Parietal Layer - in contact with the Scrotum
Visceral Layer - in contact with the Testes

35

Which gland is palpated in the PR Exam

Prostate Gland
The Peripheral Zone of the Prostate Gland (i.e. The Region of the Prostate Gland where Prostate Cancers tend to develop) is being Palpated.



36

The Penis is found within the Perineum.

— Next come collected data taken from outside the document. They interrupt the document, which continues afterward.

Section update.
Context (V : variant) {C : Type} (add : C -> Z -> C) (low : C -> Z).
Local Abbreviation B := (block_length V).

Definition ctx_transform (data : option bytes) (c : context C) : context C :=
  let '(st, buffer) := Transform V data (c_state c) (c_buffer c) in Build_context st (c_bitcount c) buffer.
Definition ctx_count (n : nat) (c : context C) : context C :=
  Build_context (c_state c) (add (c_bitcount c) (Z.of_nat n .<< 3)) (c_buffer c).
(** [bcopy(data, &context->buffer[off], n)] *)
Definition ctx_copy (off : nat) (data : bytes) (c : context C) : context C :=
  Build_context (c_state c) (c_bitcount c) (splice (c_buffer c) off data).
Definition usedspace (c : context C) : nat := Z.to_nat ((low (c_bitcount c) .>> 3) mod Z.of_nat B).

(** The [while] loop, which runs [n] times, and the left-over bytes. *)
Fixpoint update_blocks (n : nat) (data : bytes) (c : context C) : context C :=
  match n with
  | O => if bool_decide (0 < length data)%nat then ctx_count (length data) (ctx_copy 0 data c) else c
  | S n => update_blocks n (drop B data) (ctx_count B (ctx_transform (Some data) c))
  end.

Definition Update (c : context C) (data : bytes) : context C :=
  if bool_decide (length data = 0%nat) then c
  else
    let used := usedspace c in
    if bool_decide (0 < used)%nat then
      let freespace := (B - used)%nat in
      if bool_decide (freespace <= length data)%nat then
        let c := ctx_count freespace (ctx_copy used (take freespace data) c) in
        let data := drop freespace data in
        update_blocks (length data / B) data (ctx_transform None c)
      else ctx_count (length data) (ctx_copy used data c)
    else update_blocks (length data / B) data c.

(** [bzero(&context->buffer[off], n)] *)
Definition ctx_zero (off n : nat) (c : context C) : context C := ctx_copy off (replicate n 0) c.

(** The padding of [SHA256_Final] and of [SHA512_Last]: [short] bytes precede the bit
    count [len]; [wipe] are cleared after a second-to-last transform. *)
Definition finish (short wipe : nat) (len : bytes) (c : context C) : context C :=
  let used := usedspace c in
  let c :=
    if bool_decide (0 < used)%nat then
      let c := ctx_copy used [0x80] c in
      let used := S used in
      if bool_decide (used <= short)%nat then ctx_zero used (short - used) c
      else
        let c := if bool_decide (used < B)%nat then ctx_zero used (B - used) c else c in
        ctx_zero 0 wipe (ctx_transform None c)
    else ctx_copy 0 [0x80] (ctx_zero 0 short c) in
  ctx_transform None (ctx_copy short len c).

(** [bzero(context, sizeof( *context))] *)
Definition ctx_clear (z : C) : context C := Build_context (replicate 8 0) z (replicate B 0).
End update.

(** *** SHA-256 *)

Definition SHA256_SHORT_BLOCK_LENGTH : nat := block_length V256 - 8.
Definition SHA256_Init : SHA256_CTX :=
  Build_context sha256_initial_hash_value 0 (replicate (block_length V256) 0).
Definition SHA256_Transform : SHA256_CTX -> option bytes -> SHA256_CTX := λ c data, ctx_transform V256 data c.
Definition SHA256_Update : SHA256_CTX -> bytes -> SHA256_CTX := Update V256 (λ b n, u64 (b + n)) id.
(** The digest, when the caller passed a buffer for it, and the cleared context. *)
Definition SHA256_Final (digest : bool) (c : SHA256_CTX) : option bytes * SHA256_CTX :=
  (if digest then
     let c := finish V256 id SHA256_SHORT_BLOCK_LENGTH SHA256_SHORT_BLOCK_LENGTH
                (le_bytes 8 (REVERSE64 (c_bitcount c))) c in
     Some (bytes_of 4 (REVERSE32 <$> c_state c))
   else None, ctx_clear V256 0).

(** *** SHA-512 and SHA-384 *)

Definition SHA512_SHORT_BLOCK_LENGTH : nat := block_length V512 - 16.
Definition SHA512_Init : SHA512_CTX :=
  Build_context sha512_initial_hash_value (0, 0) (replicate (block_length V512) 0).
Definition SHA512_Transform : SHA512_CTX -> option bytes -> SHA512_CTX := λ c data, ctx_transform V512 data c.
Definition SHA512_Update : SHA512_CTX -> bytes -> SHA512_CTX := Update V512 ADDINC128 fst.
Definition SHA512_Last (c : SHA512_CTX) : SHA512_CTX :=
  finish V512 fst SHA512_SHORT_BLOCK_LENGTH (block_length V512 - 2)
    (le_bytes 8 (REVERSE64 (c_bitcount c).2) ++ le_bytes 8 (REVERSE64 (c_bitcount c).1)) c.
Definition SHA512_Final (digest : bool) (c : SHA512_CTX) : option bytes * SHA512_CTX :=
  (if digest then Some (bytes_of 8 (REVERSE64 <$> c_state (SHA512_Last c))) else None, ctx_clear V512 (0, 0)).

Definition SHA384_Init : SHA512_CTX :=
  Build_context sha384_initial_hash_value (0, 0) (replicate (block_length V512) 0).
Definition SHA384_Update : SHA512_CTX -> bytes -> SHA512_CTX := SHA512_Update.
Definition SHA384_Final (digest : bool) (c : SHA512_CTX) : option bytes * SHA512_CTX :=
  (if digest then Some (bytes_of 8 (take 6 (REVERSE64 <$> c_state (SHA512_Last c)))) else None,
   ctx_clear V512 (0, 0)).

(** *** Digests as text *)

(** ASCII codes of "0123456789abcdef" *)
Definition sha2_hex_digits : bytes :=
  [48; 49; 50; 51; 52; 53; 54; 55; 56; 57; 97; 98; 99; 100; 101; 102].
Definition hex_digit (x : Z) : Z := nth (Z.to_nat x) sha2_hex_digits 0.
Definition hex_byte (d : Z) : bytes := [hex_digit ((d .& 0xf0) .>> 4); hex_digit (d .& 0x0f)].
(** The terminated string written to [buffer], and the offset in it of the pointer
    returned. *)
Definition hex_string (digest : bytes) : bytes * nat :=
  let text := concat (hex_byte <$> digest) in (text ++ [0], length text).

Definition SHA256_End (buffer : bool) (c : SHA256_CTX) : option (bytes * nat) * SHA256_CTX :=
  if buffer then let '(digest, c) := SHA256_Final true c in (hex_string <$> digest, c)
  else (None, ctx_clear V256 0).
Definition SHA512_End (buffer : bool) (c : SHA512_CTX) : option (bytes * nat) * SHA512_CTX :=
  if buffer then let '(digest, c) := SHA512_Final true c in (hex_string <$> digest, c)
  else (None, ctx_clear V512 (0, 0)).
Definition SHA384_End (buffer : bool) (c : SHA512_CTX) : option (bytes * nat) * SHA512_CTX :=
  if buffer then let '(digest, c) := SHA384_Final true c in (hex_string <$> digest, c)
  else (None, ctx_clear V512 (0, 0)).
Definition SHA256_Data (data : bytes) : option (bytes * nat) :=
  fst (SHA256_End true (SHA256_Update SHA256_Init data)).
Definition SHA512_Data (data : bytes) : option (bytes * nat) :=
  fst (SHA512_End true (SHA512_Update SHA512_Init data)).
Definition SHA384_Data (data : bytes) : option (bytes * nat) :=
  fst (SHA384_End true (SHA384_Update SHA384_Init data)).

(** ** Reference: the Secure Hash Standard *)

Module Fips.
Section fips.
Context (V : variant).
Local Abbreviation B := (block_length V).

(** The first 16 words of the message schedule. *)
Fixpoint block_words (k : nat) (blk : bytes) : list Z :=
  match k with
  | O => []
  | S k => of_be (take (wbytes V) blk) :: block_words k (drop (wbytes V) blk)
  end.
(** The next word: W(t) = s1 W(t-2) + W(t-7) + s0 W(t-15) + W(t-16). *)
Definition next_word (W : list Z) : Z :=
  let w k := nth (length W - k) W 0 in
  uwrap (width V) (sigma1 V (w 2%nat) + w 7%nat + sigma0 V (w 15%nat) + w 16%nat).
Fixpoint schedule (n : nat) (W : list Z) : list Z :=
  match n with
  | O => W
  | S n => let W := schedule n W in W ++ [next_word W]
  end.
Definition compress (st : list Z) (blk : bytes) : list Z :=
  let W := schedule (nrounds V - 16) (block_words 16 blk) in
  add_state V st (foldl (λ r kw, round V r kw.1 kw.2) (regs_of st) (zip (Kw V) W)).
(** A message is followed by a 1 bit, zeros and its length in bits ([2 * wbytes] bytes),
    up to a multiple of the block length. *)
Definition pad (m : bytes) : bytes :=
  let l := (2 * wbytes V)%nat in
  m ++ [0x80] ++ replicate (Z.to_nat (- Z.of_nat (length m + 1 + l) mod Z.of_nat B)) 0 ++
  be_bytes l (8 * Z.of_nat (length m)).
Definition hash (H : list Z) (m : bytes) : bytes :=
  concat (be_bytes (wbytes V) <$> whole compress B H (pad m)).
End fips.

Definition sha256 (m : bytes) : bytes := hash V256 sha256_initial_hash_value m.
Definition sha512 (m : bytes) : bytes := hash V512 sha512_initial_hash_value m.
Definition sha384 (m : bytes) : bytes := take 48 (hash V512 sha384_initial_hash_value m).
End Fips.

True or False?

True

37

What does the Root of the Penis attach to?

Ischium, laterally

38

What are the 3 Erectile Tissue Compartments of the Penis?

Left and Right (2) Corpus Cavernosum, which transmit the Deep Arteries of the Penis

Corpus Spongiosum, which transmits the Spongy Urethra and Expands Distally to form the Glans (Mushroom-Shaped aspect of Penis)

39

What happens to the 3 Erectile Tissues of the Penis during an erection?

They become engorged with Blood

40

What is the Blood Supply to the Penis and Scrotum?

The Internal Pudendal Arteries, which come off the Internal Iliac Artery, are deep arteries of the Penis which Supply the Erectile Tissue.

The Scrotum receives a Dual Blood Supply from Arterial Branches, which arise from the Internal and External Iliac Arteries.

41

What is the Lymphatic Drainage of the Penis and Scrotum?

Lymphatic Drainage of the Scrotum and Penis is Drained to the Superficial Lymph Nodes.

Lymphatic Drainage of the Testes will drain back to the Lumbar Lymph Nodes as their Embryological Site of Origin, prior to Descension is near these Lymph Nodes.